No 1° ato, entre os lindos lances de que se compõe, distingue-se aquele em que Cláudio de Menezes, homem quinquagenário, demitido arbitrariamente do seu emprego público, depois de nele ter servido com abnegação por espaço de 20 anos, condena o governo despótico que, reduz uma pobre família à miséria, para dar lugar a um afilhado acobertado com a capa do patronato. Ali se vê também um hipócrita, Jorge, que para seduzir Emília, maculando a sua honra, oferece-lhe nessa ocasião o lugar de guarda-livros na casa de seu pai, aparentando apenas uma generosidade desinteressada.

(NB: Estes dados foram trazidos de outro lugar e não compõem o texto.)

(* ===== verification/ChainSwitch.v ===== *)
(** * Alternative chains

    How the node takes a new block ([Blockchain::addNewBlock]), keeps blocks that
    are not on the main chain and switches to a branch with more work
    ([handle_alternative_block], [switch_to_alternative_blockchain],
    [rollback_blockchain_switching]), moving transactions between the chain and
    the pool ([loadTransactions], [saveTransactions], [popBlock]), and what it
    records of a refused deep fork ([validateCompetingBlock],
    [recordFinalityFork], [resyncToMajority]); all in
    [CryptoNoteCore/Blockchain.cpp].

    The state is the node of [Blockchain], the pool of [TransactionPool] and the
    members that only this code uses. Every call that reads the world (the clock,
    the failures of LMDB) takes the next of an infinite sequence of worlds, so a
    run is a function of that sequence. *)

From Stdlib Require Import ZArith String List Lia Bool.
From stdpp Require Import countable gmap sets fin_maps.
From coqutil Require Import Byte Word.LittleEndianList.
From S2P Require Import Prelude Config Varint Wire Transaction IntUtil Currency Extra PqHash PqDerive PqValidation BlockFormat Db ChainStore Checkpoints ChainRules TransactionPool Blockchain Ledger.
Import ListNotations.
Open Scope string_scope.
Open Scope list_scope.
Open Scope Z_scope.
Open Scope discrete_scope.
Import Serialization TransactionExtra PqValidation FormatUtils LMDBBlockchainDB ChainStore ChainRules Blockchain.
Import BlockchainIndices TransactionPool ChainValidator.

Module ChainSwitch.

Record FinalityForkState := mkFinalityForkState {
  active : bool;
  localTipHeight : Z;
  localTipHash : bytes;
  competingTipHeight : Z;
  competingTipHash : bytes;
  divergenceHeight : Z;
  refusedDepth : Z
}.
Definition no_fork : FinalityForkState := mkFinalityForkState false 0 NULL_HASH 0 NULL_HASH 0 0.

(** [block_verification_context] *)
Record bvc := mkBvc {
  m_added_to_main_chain : bool;
  m_verification_failed : bool;
  m_marked_as_orphaned : bool;
  m_already_exists : bool;
  m_switched_to_alt_chain : bool;
  m_finality_fork : bool
}.
Definition bvc_init : bvc := mkBvc false false false false false false.
Definition bvc_failed : bvc := mkBvc false true false false false false.
Definition bvc_added : bvc := mkBvc true false false false false false.

(** The blockchain with its pool; [k_tick] counts the worlds used. *)
Record Chain := mkChain {
  k_node : Node;
  k_pool : Pool;
  m_orphanBlocksIndex : list (Z * bytes);
  m_finalityForkState : FinalityForkState;
  k_tick : nat
}.

Record World := mkWorld { w_env : Env; w_now : Z }.
Lemma connect_txs_accepts txs : forall n slot count regs size fees db s seen,
  compatible db txs -> caches_ok seen s -> n = getChainHeight db -> in_w 64 size -> in_w 64 fees ->
  (forall a, a ∈ tx_accounts txs -> a ∉ regs) ->
  count + tx_frees txs <= freeRegPerBlock c -> 0 <= slot -> slot + Z.of_nat (length txs) < 2 ^ 16 ->
  (forall k, slot < k -> tx_entries db !! (n, k) = None) ->
  (exists db' s', connect_txs full false n txs slot count regs size fees db s = (Ok (Some (db', w64 (size + tx_sizes txs), w64 (fees + tx_fees db txs))), s') /\
    block_meta db' = block_meta db) \/
  proof_collision (map snd txs ++ seen).
Proof.
  induction txs as [|[h t] txs IH]; intros n slot count regs size fees db s seen K Hc En Ws Wf Dr Hf H0 Hl Hs.
  { left. exists db, s. cbn. rewrite !Z.add_0_r, !wrap_small by assumption. auto. }
  pose proof (cp_ready _ _ K) as R. inversion_clear R as [|? ? Rx _]. destruct (ready_fee _ _ _ _ _ _ _ Rx) as [fee Efee]. cbn [snd] in Efee.
  cbn [Blockchain.connect_txs]. unfold tx_frees in Hf. cbn [List.filter snd] in Hf. fold (is_free_reg t).
  assert (Hn : 0 <= Z.of_nat (length (List.filter (fun x : bytes * Transaction => is_free_reg x.2) txs))) by lia.
  rewrite (proj2 (andb_false_iff _ _)) by (destruct (is_free_reg t); [right; cbn [length] in Hf; apply Z.ltb_ge; lia|now left]).
  assert (Ha : match registration t with Some a => bool_decide (a ∈ regs) | None => false end = false).
  { destruct (registration t) as [a|] eqn:Ea; [|reflexivity]. apply bool_decide_eq_false. apply Dr, (account_of (h, t) _ a); [constructor|exact Ea]. }
  rewrite Ha, Efee.
  destruct (cached_plain sha3_256 cn_fast_hash dsa_verify y_slow_hash c genesisBlockHash sha3_length seen s db t n Hc (or_introl En)) as [Hc' Ev].
  destruct (checkTransactionInputs _ _ _ _ _ _ _ s t n) as [v s1] eqn:Et. cbn [fst snd] in Hc', Ev.
  destruct Ev as [Ev|C]; [|right; revert C; apply collision_incl; intros y [<-|Hy]; [now left|right; apply in_app_iff; now right]].
  destruct (rd_check _ _ _ _ _ _ _ Rx) as [z Ez]. cbn [snd] in Ez. rewrite Ez in Ev. subst v. cbn [is_some negb].
  cbn [length] in Hl. rewrite wrap_small by (unfold in_w; lia).
  destruct (ready_images _ _ _ _ _ _ _ Rx) as [Ni Ui].
  destruct (pushTransaction_succeeds sha3_256 full never_full db n (slot + 1) h t (rd_fresh _ _ _ _ _ _ _ Rx) Ni Ui) as [db1 Ep].
  { intros a Hin. unfold entered in Hin. destruct (slot + 1 =? 0); [inversion Hin|]. destruct (registration t) as [b|] eqn:Eb; [|inversion Hin].
    apply list_elem_of_singleton in Hin as ->. exact (ready_account _ _ _ _ _ _ _ b Rx Eb). }
  rewrite Ep. apply pushTransaction_ok in Ep.
  destruct (compatible_tail n (slot + 1) db db1 (h, t) txs K Ep (Hs (slot + 1) ltac:(lia))) as [K1 E1].
  specialize (IH n (slot + 1) (if is_free_reg t then count + 1 else count) (option_to_set (registration t) ∪ regs) (w64 (size + len (tx_blob t)))
    (w64 (fees + fee)) db1 s1 (seen ++ [t]) K1 Hc').
  destruct IH as [(db' & s' & E & M)|C].
  - rewrite (steady_height sha3_256 Ep). exact En.
  - apply wrap_range. lia.
  - apply wrap_range. lia.
  - intros a Hin. pose proof (cp_accounts _ _ K) as N. unfold tx_accounts in N, Dr. cbn [omap list_omap snd] in N, Dr.
    destruct (registration t) as [b|]; cbn; [|rewrite union_empty_l_L; apply Dr, Hin].
    apply NoDup_cons in N as [N _]. apply not_elem_of_union. split; [|apply Dr; now constructor]. intros X. apply elem_of_singleton in X as ->. exact (N Hin).
  - destruct (is_free_reg t); cbn [length] in Hf; unfold tx_frees; lia.
  - lia.
  - lia.
  - intros k Hk. rewrite (pe_entries _ _ _ _ _ _ _ Ep), lookup_insert_ne by (intros X; injection X; lia). apply Hs. lia.
  - left. exists db', s'. rewrite E, !w64_add, E1. split; [|rewrite M; apply Ep]. unfold tx_sizes, tx_fees, total. cbn [map fold_right snd]. rewrite Efee. cbn [default].
    unfold Datatypes.id. now rewrite !Z.add_assoc.
  - right. revert C. apply collision_incl. intros x Hx. rewrite !in_app_iff in Hx. cbn [map app snd In] in Hx |- *. rewrite in_app_iff. tauto.
Qed.

(** The coinbase, pushed first, leaves the transactions ready. *)
Lemma compatible_after_base n h t db db' txs : compatible db txs -> push_effect sha3_256 n 0 h t db db' -> images t = [] ->
  h ∉ txs.*1 -> tx_entries db !! (n, 0) = None -> compatible db' txs /\ tx_fees db' txs = tx_fees db txs.
Proof.
  intros [R I M A] P Ei Hn F.
  assert (S : forall y, y ∈ txs -> ready db' y /\ tx_fee db' y.2 = tx_fee db y.2).
  { intros y Hy. rewrite Forall_forall in R.
    apply (ready_steady sha3_256 dsa_verify y_slow_hash c genesisBlockHash n 0 h t db db' y P F (R y Hy)).
    - intros E. apply Hn. rewrite E. apply list_elem_of_fmap. eauto.
    - intros k _. rewrite Ei. inversion 1.
    - intros a _. inversion 1. }
  split; [constructor; try assumption; apply Forall_forall; intros y Hy; apply S, Hy|].
  unfold tx_fees. f_equal. apply map_ext_in. intros y Hy. apply list_elem_of_In in Hy. now rewrite (proj2 (S y Hy)).
Qed.

Lemma pushBlockEntry_succeeds db block hash : exists db', pushBlockEntry full db block hash = Ok db'.
Proof.
  unfold pushBlockEntry, putBlockMeta, putBlockData, putHashHeight, putTimestamp, putGeneratedTxCount.
  repeat (rewrite write_succeeds by exact never_full; cbn [bind]). eauto.
Qed.

Variable points : Checkpoints.points.

(** A block whose transactions are compatible, whose coinbase is new and pays what
    is due for exactly these transactions is connected. *)
Lemma connect_accepts db n b txs hash diff s seen reward emission :
  let base := baseTransaction b in
  let id := snd (getObjectHash cn_fast_hash tx_codec base) in
  let block := zip (transactionHashes b) txs in
  let size := w64 (len (tx_blob base) + tx_sizes block) in
  let fees := w64 (tx_fees db block) in
  wf_db n db -> compatible db block -> caches_ok seen s -> Checkpoints.is_in_checkpoint_zone points n = false ->
  images base = [] -> tx_indices db !! id = None -> id ∉ block.*1 -> in_w 64 (len (tx_blob base)) ->
  tx_frees block <= freeRegPerBlock c -> Z.of_nat (length block) < 2 ^ 16 -> checkCumulativeBlockSize c size n = true ->
  validate_miner_transaction c db b n size (m_alreadyGeneratedCoins (if 0 <? n then getBlockMeta_or_zero db (n - 1) else zero_meta)) fees = Some (reward, emission) ->
  (exists db2 entry s', connect sha3_256 cn_fast_hash dsa_verify y_slow_hash c genesisBlockHash points full db b txs hash diff s = (Ok (Some (db2, entry)), s')) \/
  proof_collision (map snd block ++ seen).
Proof.
  intros base id block size fees W K Hc Z Ei Hi Hn Wl Hf Hl Cs V.
  assert (En : getChainHeight db = n) by (apply getChainHeight_contiguous; apply W).
  destruct (pushTransaction_succeeds sha3_256 full never_full db n 0 id base Hi) as [db0 E0];
    [rewrite Ei; constructor|rewrite Ei; inversion 1|inversion 1|].
  assert (F : forall k, tx_entries db !! (n, k) = None).
  { intros k. destruct (tx_entries db !! (n, k)) as [e|] eqn:E; [|reflexivity]. pose proof (wd_entries n db W (n, k) ltac:(eauto)) as B. cbn in B. lia. }
  pose proof E0 as P0. apply pushTransaction_ok in P0.
  destruct (compatible_after_base n id base db db0 block K P0 Ei Hn (F 0)) as [K0 Ef].
  destruct (connect_txs_accepts block n 0 0 ∅ (len (tx_blob base)) 0 db0 s seen K0 Hc) as [(db1 & s1 & E1 & M1)|C]; [..|now right].
  - now rewrite (steady_height sha3_256 P0).
  - exact Wl.
  - easy.
  - intros a _. apply not_elem_of_empty.
  - exact Hf.
  - lia.
  - lia.
  - intros k Hk. rewrite (pe_entries _ _ _ _ _ _ _ P0), lookup_insert_ne by (intros X; injection X; lia). apply F.
  - left. unfold connect. cbv zeta. rewrite En. fold base id. rewrite E0, Z. fold block. rewrite E1. rewrite Ef, Z.add_0_l. fold size fees. rewrite Cs. cbn [negb].
    assert (V1 : validate_miner_transaction c db1 b n size (m_alreadyGeneratedCoins (if 0 <? n then getBlockMeta_or_zero db (n - 1) else zero_meta)) fees = Some (reward, emission)).
    { rewrite <- V. unfold validate_miner_transaction, get_last_n_blocks_sizes, getBackwardBlocksSize, getBlockMetaRange, getBlockMeta, getChainHeight.
      now rewrite M1, (pe_meta _ _ _ _ _ _ _ P0). }
    rewrite V1. destruct (pushBlockEntry_succeeds db1 (mkBlockEntry b n size
      (w64 (diff + m_cumulativeDifficulty (if 0 <? n then getBlockMeta_or_zero db (n - 1) else zero_meta)))
      (w64 (m_alreadyGeneratedCoins (if 0 <? n then getBlockMeta_or_zero db (n - 1) else zero_meta) + emission))
      (map (fun tx => mkTransactionEntry tx (repeat 0 (length (outputs (prefix tx))))) (base :: txs))) hash) as [db2 E2].
    rewrite E2. eauto.
Qed.
End Connect.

Não é menos interessante o colóquio do 2º acto em que Jorge tem com Emília, em que esta repele com energia os oferecimentos que aquele lhe faz, exprobrando-lhe a infâmia que usou para com ela. Entre as belezas deste ato, notam-se duas que provam o talento de seu autor que sabe compreender as situações e conhece perfeitamente o segredo de arrebatar as plateias: a primeira é quando Emília ouvindo a acusação que faz seu pai às mães que abandonam suas filhas ao adro de uma igreja, toma a defesa dessas criaturas queridas, e explica a maneira porque muitas vezes elas se veem obrigadas pela miséria e pela fome a arremessar à caridade pública os pobres anjinhos saídos de suas entranhas; a segunda é quando Júlio, o triste órfão, vê tarde da noite um homem forçando a porta do quarto particular da filha de seus protetores, e arremessa-se a ele, exclamando: "ladrão!" Eis que depois, reconhecendo nesse mesmo homem, Jorge, o fez sair no mesmo instante pela janela, lugar por onde entrou.

No 3° acto, apresentam-se dois tipos muito vulgares em nossa sociedade: Eugênio, o mau amigo, e Botelho da Silva, o parasita, mendigante de jantares que arrota sempre independência.

O 4° ato é escrito com tal perícia, que dificilmente se poderá citar o melhor pedaço dele; tem cenas de arrancar pungentes lágrimas, ainda mesmo ao espectador que não é dado ao sentimentalismo. "Oh, a minha mãe...", são palavras que tocam no âmago do coração!

Depois de ter a orquestra executado o Hino de D. Luiz I, o espetáculo terminou com a Tonadilha Espanhola, cujas letras serão novas e executadas pela sra. Clara Ricciolini e os srs. Martinho e Gusmão.

Assim finalizou o pomposo benefício do inteligente ator Leal e do ponto dos Theatros de Santa Thereza e São Pedro, ambos merecedores da estima que lhes consagra o público da província do Rio de Janeiro, tendo sido todo este espetáculo honrado com a presença de S.Ex. o presidente da província Luís Alves Leite de Oliveira Belo.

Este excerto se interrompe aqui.